# Exoten im Salzburger Land



## 8er-moni (29. Aug. 2009)

Hallo!

Als "Neue" hier möcht ich Euch ein bissl Einblick gewähren in meinen "Exoten-Wahn" - ich habe ca. 500 Exotische Pflanzen in Töpfen - leider gehts bei mir hier nicht mit dem dauerhafen Auspflanzen, weil die Winter zu kalt sind.
Manche Pflanzen werden nur übern Sommer im Gartenboden versenkt und dann im Herbst wieder ausgegraben 

Die Pflanzen stehen teilweise regengeschützt unter "Carpörtern" - und genießen die kurze Vegetationsperiode hier.
Ende Oktober werden sie ins Haus bzw. in den Keller (mit Pflanzenbeleuchtung) geräumt und ab April/Mai wieder rausgeräumt.

Ich liebe Palmen, Musas und Cannas - und halt so alles, was ich aus unseren Urlauben aus fernen Ländern an Samen heimbringe und zum Keimen bringe.

In unserem beheizten Wintergarten stehen alle Exoten, die es ganzjährig kuschelig warm wollen


----------



## Dodi (29. Aug. 2009)

*AW: Exoten im Salzburger Land*

Hallo Moni!

Den Exoten-Wahn kenn ich irgendwoher... 

Tolle Pflanzen hast Du da! 

Wir haben auch diverse Töpfe mit exotischen Pflanzen, die teils im Sommer in Töpfen draußen stehen. Einige Pflanzen, wie Bananen, werden im Frühjahr  ausgepflanzt, da wachsen die noch viel besser als in Töpfen.

Einen Wintergarten haben wir auch: für die "Weicheier". 

Ein Teil der Exoten ist jedoch bei uns auch im Garten ausgepflanzt, denn einige Pflanzen sind doch winterhärter, als man denkt; und bei uns im Norden sind die Winter - zumindest in den letzten Jahren - nicht mehr so hart wie z. B. noch Ende der 70er.
So tummeln sich bei uns diverse Yucca-Arten, Freilandkakteen und Palmen, die z. T. nur einen geringen Winterschutz benötigen, um den langen Winter und besonders die Feuchtigkeit, die z.
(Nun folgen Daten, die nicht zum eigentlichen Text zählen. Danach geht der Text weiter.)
(** * Patina & Weathering morphospace engine: a shallow embedding

    This development embeds the geometric core of
    [patina_weathering_mcp.py] (parameter space, distance and
    nearest-neighbour classification, two-point interpolation, rhythmic
    sequence generation, vocabulary selection and attractor prompt
    assembly) and states its documented properties.

    Conventions of the embedding.
    - A Python [float] is a real number of [R]: arithmetic is exact, so
      statements about equality are statements of real arithmetic;
      [math.cos], [math.pi] and [math.sqrt] are [cos], [PI] and [sqrt].
    - A Python [int] is a [Z].
    - A coordinate ([Dict[str, float]]) is a [gmap string R]; the ordered
      catalogs, whose iteration order is observable, are association lists.
    - A raised Python exception is the [Raise] branch of the [res] monad.
    - A tool returns, in the source, [json.dumps] of a dictionary; here it
      returns that dictionary as a [json] value. *)

From Stdlib Require Import Reals Lra Lia ZArith String Ascii List R_Ifp.
From stdpp Require Import gmap strings list fin_maps.

Local Open Scope string_scope.
Local Open Scope R_scope.

(** ** Exceptions and the result monad *)

Inductive exn : Type :=
  | KeyError (key : string)
  | IndexError
  | ZeroDivisionError.

Inductive res (A : Type) : Type :=
  | Ret (a : A)
  | Raise (e : exn).
Arguments Ret {A} a.
Arguments Raise {A} e.

#[global] Instance res_ret : MRet res := λ A a, Ret a.
#[global] Instance res_bind : MBind res := λ A B f m,
  match m with
  | Ret a => f a
  | Raise e => Raise e
  end.


(** ** Decidable comparisons on floats *)

#[global] Instance Rlt_decision (x y : R) : Decision (x < y) := Rlt_dec x y.
#[global] Instance Rle_decision (x y : R) : Decision (x <= y) := Rle_dec x y.
#[global] Instance Req_decision : EqDecision R := Req_dec_T.

(** A float that may be [float("inf")], as the running minimum of the
    nearest-neighbour scans is. *)
Inductive xfloat : Type :=
  | Fin (r : R)
  | Inf.

(** [d < best] for a finite [d]. *)
Definition lt_xfloat (d : R) (best : xfloat) : bool :=
  match best with
  | Inf => true
  | Fin b => bool_decide (d < b)
  end.

(** ** Python numeric built-ins *)

(** [round(x)]: nearest integer, ties to the even one. *)
Definition py_round (x : R) : Z :=
  let f := Zfloor x in
  let r := x - IZR f in
  if decide (r < 0.5) then f
  else if decide (0.5 < r) then (f + 1)%Z
  else if Z.even f then f else (f + 1)%Z.

(** [round(x, 4)]. *)
Definition round4 (x : R) : R := IZR (py_round (x * 10000)) / 10000.

Definition round4_x (x : xfloat) : xfloat :=
  match x with
  | Fin r => Fin (round4 r)
  | Inf => Inf
  end.

(** [x / y] on two ints (true division). *)
Definition py_truediv (x y : Z) : res R :=
  if decide (y = 0%Z) then Raise ZeroDivisionError else Ret (IZR x / IZR y).

(** [x // y] on two ints (floor division); [Z.div] rounds towards minus
    infinity as Python does. *)
Definition py_floordiv (x y : Z) : res Z :=
  if decide (y = 0%Z) then Raise ZeroDivisionError else Ret (x / y)%Z.

(** [x % y] on two ints; the result has the sign of [y], as [Z.modulo]. *)
Definition py_mod (x y : Z) : res Z :=
  if decide (y = 0%Z) then Raise ZeroDivisionError else Ret (x mod y)%Z.

(** [x % 1.0] on a float: the result lies in [[0, 1)]. *)
Definition py_fmod1 (x : R) : R := x - IZR (Zfloor x).

(** [l[i]] on a list: negative indices count from the end. *)
Definition py_index {A} (l : list A) (i : Z) : res A :=
  let n := Z.of_nat (length l) in
  let j := if decide (i < 0)%Z then (i + n)%Z else i in
  if decide (j < 0)%Z then Raise IndexError
  else match l !! Z.to_nat j with
       | Some x => Ret x
       | None => Raise IndexError
       end.

(** [d[k]] on a dict. *)
Definition getitem {V} (d : gmap string V) (k : string) : res V :=
  match d !! k with
  | Some v => Ret v
  | None => Raise (KeyError k)
  end.

(** [d[k]] on an insertion-ordered dict kept as an association list. *)
Fixpoint assoc {V} (l : list (string * V)) (k : string) : option V :=
  match l with
  | [] => None
  | (k', v) :: l' => if String.eqb k k' then Some v else assoc l' k
  end.

Definition getitem_assoc {V} (l : list (string * V)) (k : string) : res V :=
  match assoc l k with
  | Some v => Ret v
  | None => Raise (KeyError k)
  end.

(** [{p: f(p) for p in keys}]. *)
Fixpoint dict_comp {V} (keys : list string) (f : string → res V)
    (acc : gmap string V) : res (gmap string V) :=
  match keys with
  | [] => Ret acc
  | p :: keys' => v ← f p; dict_comp keys' f (<[p := v]> acc)
  end.

(** [list(dict.fromkeys(l))], and the [seen]/[unique] loops of the prompt
    builders: the first occurrence of every element, in order. *)
Fixpoint unique_from (seen : list string) (l : list string) : list string :=
  match l with
  | [] => []
  | x :: l' =>
      if bool_decide (x ∈ seen) then unique_from seen l'
      else x :: unique_from (x :: seen) l'
  end.

Definition unique (l : list string) : list string := unique_from [] l.

(** [range(n)] for an int [n]: empty when [n <= 0]. *)
Definition py_range (n : Z) : list Z := Z.of_nat <$> seq 0 (Z.to_nat n).

(** A [for] loop that appends one value per iteration and stops at the
    first exception. *)
Fixpoint for_each {A B} (l : list A) (body : A → res B) : res (list B) :=
  match l with
  | [] => Ret []
  | x :: l' => y ← body x; ys ← for_each l' body; Ret (y :: ys)
  end.

(** ** Parameter space *)

Definition PATINA_PARAMETER_NAMES : list string :=
  [ "exposure_duration"; "agent_intensity"; "material_resistance";
    "intervention_state"; "aesthetic_character" ].

Definition PATINA_PARAMETER_BOUNDS : R * R := (0.0, 1.0).

(** The dict literal with the five axes, in the order the source writes
    them. *)
Definition mk_state (e g r i c : R) : gmap string R :=
  list_to_map
    [ ("exposure_duration", e); ("agent_intensity", g);
      ("material_resistance", r); ("intervention_state", i);
      ("aesthetic_character", c) ].

(** A valid coordinate defines exactly the five axes, each within the
    bounds. *)
Definition valid_coordinate (s : gmap string R) : Prop :=
  dom s = list_to_set PATINA_PARAMETER_NAMES ∧
  ∀ p v, s !! p = Some v →
    fst PATINA_PARAMETER_BOUNDS <= v <= snd PATINA_PARAMETER_BOUNDS.

(** ** Interpolation *)

(** The blend weight that [_patina_interpolate_states] binds to [alpha]. *)
Definition interpolation_alpha (t : R) (pattern : string) : R :=
  if String.eqb pattern "sinusoidal" then 0.5 * (1.0 - cos (PI * t))
  else if String.eqb pattern "triangular" then
    (if decide (t <= 0.5) then 2.0 * t else 2.0 * (1.0 - t))
  else if String.eqb pattern "square" then
    (if decide (t < 0.5) then 0.0 else 1.0)
  else t.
B. den Yuccas das Leben schwer machen kann, zu überleben.

Hier einige Bilder:


----------



## 8er-moni (29. Aug. 2009)

*AW: Exoten im Salzburger Land*

Hallo Dodi!

Willkommen im Club  und danke für die Blümchen - ich geb sie gleich wieder an Dich weiter!

DAS ist ja ein Pracht bei Dir - und ich beneide Dich um die "milden" Temperturen - meine Tochter wohnt in HH und da beobachte ich das andere Klima jedes Jahr.
Davon kann ich hier nur träumen - es ist ja hier nicht nur die Kälte, sondern auch die Feuchtigkeit im Winter, die solche Schätze wie bei Dir hier gar nicht überleben würden.

Diesen Winter versuche ist erstmals eine Trachycarpus fortunei und eine Musa Basjoo ausgepflanzt zu lassen - mit Styrodur-Häuschen + evtl. Wärmequelle drinnen - mal schaun, was davon im nächsten Frühjahr noch lebt 

Viel Freude wünsch ich Dir weiterhin mit Deinen Pflanzen - und gute Nerven und Muskelkraft fürs Einräumen im Herbst!


----------



## Aico1105 (30. Aug. 2009)

*AW: Exoten im Salzburger Land*

Hallo Moni,

ich glaub ich kenn dich ausm Exoten-Forum, kann das sein? 

Einen ganz tollen Garten hast du da !

Viele liebe Grüße
Kerstin


----------



## 8er-moni (30. Aug. 2009)

*AW: Exoten im Salzburger Land*

Hallo Kerstin!

Ja, das stimmt - das EF war 2005 mein erster Foren-Kontakt!


----------